Polygons
Notes Page
A polygon is a closed figure that has three or more sides.
A regular polygon is a polygon that is both equilateral and equiangular.
Sum of the Interior Angles of a Polygon:
The formula for the sum of the interior angles of a polygon is:
180(n-2), where n represents the number of sides in the polygon.
If the problem asks you to find the measure of one angle of a regular polygon, use the formula above and divide by the number of sides in the polygon. *Remember* -
This formula can only be used for regular polygons.
Formula: 180(n-2)/n
Examples:
1.
Find the number of degrees in the sum of the interior angles of an octagon.
2.
How many sides does a polygon have if the sum of the interior angles is
720˚?
3.
How many degrees are there in the sum of the interior angles of a nine sided polygon?
4.
If the sum of the interior angles of a polygon equals 900˚, how many sides does the polygon have?
5.
What is the measure of the interior angle of a regular decagon?
6.
What is the measure of the interior angle of a regular pentagon?

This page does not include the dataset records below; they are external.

Lemma no_char_In (c : ascii) (s : cstring) :
  no_char c s = true <-> ~ In c s.
Proof.
  unfold no_char. rewrite forallb_forall. split.
  - intros H Hin. specialize (H c Hin). rewrite Ascii.eqb_refl in H.
    discriminate.
  - intros H x Hx. destruct (Ascii.eqb_spec x c) as [->|]; [tauto | reflexivity].
Qed.

Lemma strcpy_no_NUL (s : cstring) : no_char NUL s = true -> strcpy s = s.
Proof.
  induction s as [|c s IH]; simpl; [reflexivity|].
  intros H. apply andb_true_iff in H as [Hc Hs].
  apply negb_true_iff in Hc. rewrite Hc. f_equal. auto.
Qed.

Lemma strcpy_app_NUL_free (s t : cstring) :
  no_char NUL s = true -> strcpy (s ++ t) = s ++ strcpy t.
Proof.
  induction s as [|c s IH]; simpl; [reflexivity|].
  intros H. apply andb_true_iff in H as [Hc Hs].
  apply negb_true_iff in Hc. rewrite Hc. f_equal. auto.
Qed.

Lemma all_digits_no_char (s : cstring) :
  all_digits s = true ->
  no_char NUL s = true /\ no_char "<" s = true /\ no_char ">" s = true.
Proof.
  induction s as [|c s IH]; simpl; [auto|].
  intros H. apply andb_true_iff in H as [Hc Hs].
  destruct (is_digit_not_special c Hc) as (-> & -> & -> & _).
  simpl. auto.
Qed.

Lemma all_digits_inner_ok (s : cstring) :
  all_digits s = true -> inner_ok s = true.
Proof.
  intros H. destruct (all_digits_no_char s H) as (H0 & H1 & H2).
  unfold inner_ok. now rewrite H0, H1, H2.
Qed.

Lemma ensure_int_str_loop_spec (s : cstring) (b : bool) :
  ensure_int_str_loop s b = b && all_digits (strcpy s).
Proof.
  revert b. induction s as [|c s IH]; intros b; simpl.
  - now rewrite andb_true_r.
  - destruct (Ascii.eqb c NUL); simpl.
    + now rewrite andb_true_r.
    + rewrite IH, digit_test.
      destruct (is_digit c), b; reflexivity.
Qed.

Lemma ensure_int_str_spec (s : cstring) :
  ensure_int_str s = all_digits (strcpy s).
Proof. apply ensure_int_str_loop_spec. Qed.

(** * strchr *)

Lemma strchr_loop_offset (s : cstring) (k p : nat) (c : ascii) :
  strchr_loop s (k + p) c = option_map (Nat.add k) (strchr_loop s p c).
Proof.
  revert p. induction s as [|x s IH]; intros p; simpl.
  - destruct (Ascii.eqb c NUL); reflexivity.
  - destruct (Ascii.eqb x c); [reflexivity|].
    destruct (Ascii.eqb x NUL); [reflexivity|].
    rewrite <- IH. f_equal. lia.
Qed.

(** The first ['>'] after text free of ['>'] and NUL is found. *)
Lemma strchr_loop_found (t rest : cstring) (p : nat) :
  junk_ok t = true ->
  strchr_loop (t ++ ">" :: rest) p ">" = Some (p + length t).
Proof.
  revert p. induction t as [|x t IH]; intros p H; simpl.
  - f_equal. lia.
  - unfold junk_ok in H. rewrite !no_char_cons in H.
    apply andb_true_iff in H as [H1 H2].
    apply andb_true_iff in H1 as [Hx1 H1].
    apply andb_true_iff in H2 as [Hx2 H2].
    apply negb_true_iff in Hx1, Hx2. rewrite Hx1, Hx2.
    rewrite IH; [f_equal; lia|].
    unfold junk_ok. now rewrite H1, H2.
Qed.

(** Conversely a hit of [strchr] splits the text at its first ['>']. *)
Lemma strchr_loop_Some (s : cstring) (p r : nat) :
  strchr_loop s p ">" = Some r ->
  exists t rest, s = t ++ ">" :: rest /\ junk_ok t = true
                 /\ r = p + length t.
Proof.
  revert p. induction s as [|x s IH]; intros p; simpl; [discriminate|].
  destruct (Ascii.eqb_spec x ">") as [->|Hx].
  - intros [= <-]. exists [], s. repeat split. simpl. lia.
  - destruct (Ascii.eqb_spec x NUL) as [->|Hn]; [discriminate|].
    intros H. destruct (IH _ H) as (t & rest & -> & Ht & ->).
    exists (x :: t), rest. repeat split; [|simpl; lia].
    unfold junk_ok in *. rewrite !no_char_cons.
    apply andb_true_iff in Ht as [-> ->].
    apply Ascii.eqb_neq in Hx, Hn. now rewrite Hx, Hn.
Qed.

Exterior Angles of Polygons:
An exterior angle of a polygon is an angle that forms a linear pair with one of the angles of the polygon.

The sum of exterior angles of a polygon = 360˚. Therefore, to find the measure of one exterior angle of a regular polygon is: 360/n.
Examples:
1.
Find the measure of each exterior angle of a hexagon.
2.
The measure of each exterior angle of a regular polygon is 45˚. How many sides does the polygon have?
3.
How many degrees are there in the sum of the exterior angles of a dodecagon?
4.
What is the measure of one exterior angle of a decagon?
5.
What is the measure of one exterior angle on a stop sign?